Like many other industries, the pandemic has seen sport grind to a halt over recent months. As sport emerges from the shutdown, we analyse how sports marketers and rights-holders have had to adapt and what the crisis means for the future of the industry.

With the pandemic cutting the global sports calendar in half and revenue in the industry predicted to be down by $61bn (nearly half of its planned revenue), there has been an unprecedented and incomparable impact throughout the whole sporting ecosystem – from brand sponsors, advertisers and media rights owners to leagues, teams, athletes and fans.

As the industry emerges from the impact of the pandemic, and counts the cost of cutting live competition short, it remains difficult to imagine how the sporting landscape might look in the aftermath longer term. In the recent short-term, sport has still very much played a role in entertaining and maintaining community.

There are a number of organisations involved in sport whose long-term respect and value among fans will be based on how they have reacted in this situation, and the challenge for any sport organisation and brands with a number of sporting assets is to know how they can reinvent themselves to generate value for their fan-base and the sporting community.

Media organisations, rights holders and sports marketers have had to react and adapt quickly with new programming schedules, virtual live entertainment and a plethora of different types of sporting content to fill the void, to stay in touch with fans at home and to fulfil various stakeholder contractual value. We have seen a huge spike in digital creativity and innovation in how the ecosystem entertains fans. There has also been a distinct rise in the attention share of gaming and eSports, which continue to see uncharted viewership figures and increasing sponsorship revenues.

Broadcasters are leaning heavily on original and archived content, as well as a flurry of new eSports events, to keep consumers engaged. Meanwhile, some subscription-based businesses, including linear and over-the-top (OTT) services, are pulling down their paywalls to give new and existing customers access to free non-live sport content. Examples of those who have led this approach include the NFL, NBA and F1.

In short, many sports are doing their best to manage this difficult situation. The past few months have seen some record-breaking digital engagement and content viewership numbers. The pandemic has also provided sport organisations with the opportunity to build significant digital fanbases in a responsible manner. However, there are some big challenges ahead to overcome in the DTC market.

As sport gets through the immediate crisis period and live sport begins to emerge, albeit initially behind closed doors, there will be a need to reflect properly on the long-term impact and current weaknesses in the structures that the crisis may have exposed, and the viability of some formats and commercial structures in place.

In the long-term we could see the acceleration of macro trends, including technological innovation, new demographic tastes, behaviours, needs and values and the globalisation of sports, that have been shaping the industry for a while. The acceleration of these trends could see the sport industry change more in the next decade than in several decades preceding it. However, what is clear is that consumers’ passion for sport will not change. Instead, the questions are ‘what type of sport will command the most attention after the crisis and who will win the scheduling battle?’, ‘how might sport be optimally structured moving forward?’ and ‘how will it be consumed and enjoyed?’
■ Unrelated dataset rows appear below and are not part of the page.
(** The counters only add up. *)
Lemma upsert_loop_counters (games : list Game.t) :
  forall (table : list GameRow.t) (inserted skipped : Z),
    upsert_loop sha1 games table inserted skipped
    = (fst (upsert_loop sha1 games table 0 0),
       (inserted + fst (snd (upsert_loop sha1 games table 0 0)),
        skipped + snd (snd (upsert_loop sha1 games table 0 0)))).
Proof.
  intros table inserted skipped.
  pose proof (upsert_loop_table games table inserted skipped 0 0) as Hfst.
  destruct (upsert_loop_grows games table inserted skipped) as [a1 [H1 _]].
  destruct (upsert_loop_grows games table 0 0) as [a2 [H2 _]].
  rewrite H1, H2 in Hfst. cbn [fst] in Hfst.
  apply app_inv_head in Hfst. subst a2.
  rewrite H1, H2. cbn [fst snd].
  apply (f_equal (pair _)). apply f_equal2; lia.
Qed.

Lemma upsert_loop_app (games1 games2 : list Game.t) :
  forall (table : list GameRow.t) (inserted skipped : Z),
    upsert_loop sha1 (games1 ++ games2) table inserted skipped
    = upsert_loop sha1 games2
        (fst (upsert_loop sha1 games1 table inserted skipped))
        (fst (snd (upsert_loop sha1 games1 table inserted skipped)))
        (snd (snd (upsert_loop sha1 games1 table inserted skipped))).
Proof.
  induction games1 as [ | g rest IH]; intros table inserted skipped;
    cbn [app upsert_loop]; [reflexivity | ].
  destruct (first_with_hash _ table); apply IH.
Qed.

(** Games whose hashes are all stored are all skipped. *)
Lemma upsert_loop_all_stored (games : list Game.t) :
  forall (table : list GameRow.t) (inserted skipped : Z),
    (forall g, In g games ->
               In (sha1 (raw_text g)) (map GameRow.pgn_sha1 table)) ->
    upsert_loop sha1 games table inserted skipped
    = (table, (inserted, skipped + Z.of_nat (List.length games))).
Proof.
  induction games as [ | g rest IH]; intros table inserted skipped Hall.
  - cbn. now rewrite Z.add_0_r.
  - cbn [upsert_loop]. fold (raw_text g). unfold _pgn_hash.
    destruct (first_with_hash _ table) as [r | ] eqn:Hfind.
    + rewrite IH by (intros g' Hg'; apply Hall; now right).
      apply (f_equal (pair _)). apply f_equal2; cbn [List.length]; lia.
    + exfalso. apply (first_with_hash_none _ _ Hfind). apply Hall. now left.
Qed.

Lemma nodup_app_apart {A : Type} (l1 l2 : list A) (x : A) :
  NoDup (l1 ++ l2) -> In x l1 -> ~ In x l2.
Proof.
  induction l1 as [ | a l1 IH]; cbn [app In]; [tauto | ].
  intros Hnd [<- | Hx] Hx2.
  - inversion Hnd as [ | ? ? Hnotin _]; subst. apply Hnotin.
    apply in_or_app. now right.
  - inversion Hnd; subst. now apply (IH H2 Hx).
Qed.

End Upsert.

(** X18.  [upsert_games] leaves the stored rows as they are and appends
    one row for each game it counts as inserted; every game is counted
    once, as inserted or as skipped. *)
Theorem upsert_appends (sha1 : string -> string) (table : list GameRow.t)
  (games : list Game.t) :
  exists added,
    fst (upsert_games sha1 table games) = (table ++ added)%list
    /\ fst (snd (upsert_games sha1 table games))
       = Z.of_nat (List.length added)
    /\ snd (snd (upsert_games sha1 table games))
       = Z.of_nat (List.length games) - Z.of_nat (List.length added)
    /\ (List.length added <= List.length games)%nat.
Proof.
  unfold upsert_games.
  destruct (upsert_loop_grows sha1 games table 0 0) as [added [-> Hlen]].
  exists added. cbn [fst snd]. repeat split; auto.
Qed.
Chief among these trends is the impact of technological and digital innovation. Sports in the round need to develop a deeper direct engagement with fans and a more diversified content strategy to fulfil new demographic needs and changing behaviours. The relationship needs to go beyond the consumption of live events across broadcast. D2C video strategies are becoming central to sports evolution due to the valuable data-driven fan interaction they can provide. As we enter a global recession and brand marketing budgets get squeezed, the need to provide direct data-driven digital fan engagement in its many forms and validate sponsorship effectiveness through these digital connections is crucial.

On the flip side, digital activation opportunities provide brands with a much more targeted and measurable way of harnessing the power of sport to interact with what will maintain a hugely passionate, engaged and content hungry audience. Covid-19 is giving the whole industry an opportunity to rewrite the rulebook, shaking up which companies invest in sponsorship and how rights can deliver value for fans and their commercial partners. We believe the digital business revolution of sport sponsorship will help the industry in the long-term maintain growth and combat other forms of entertainment vying for a fans attention.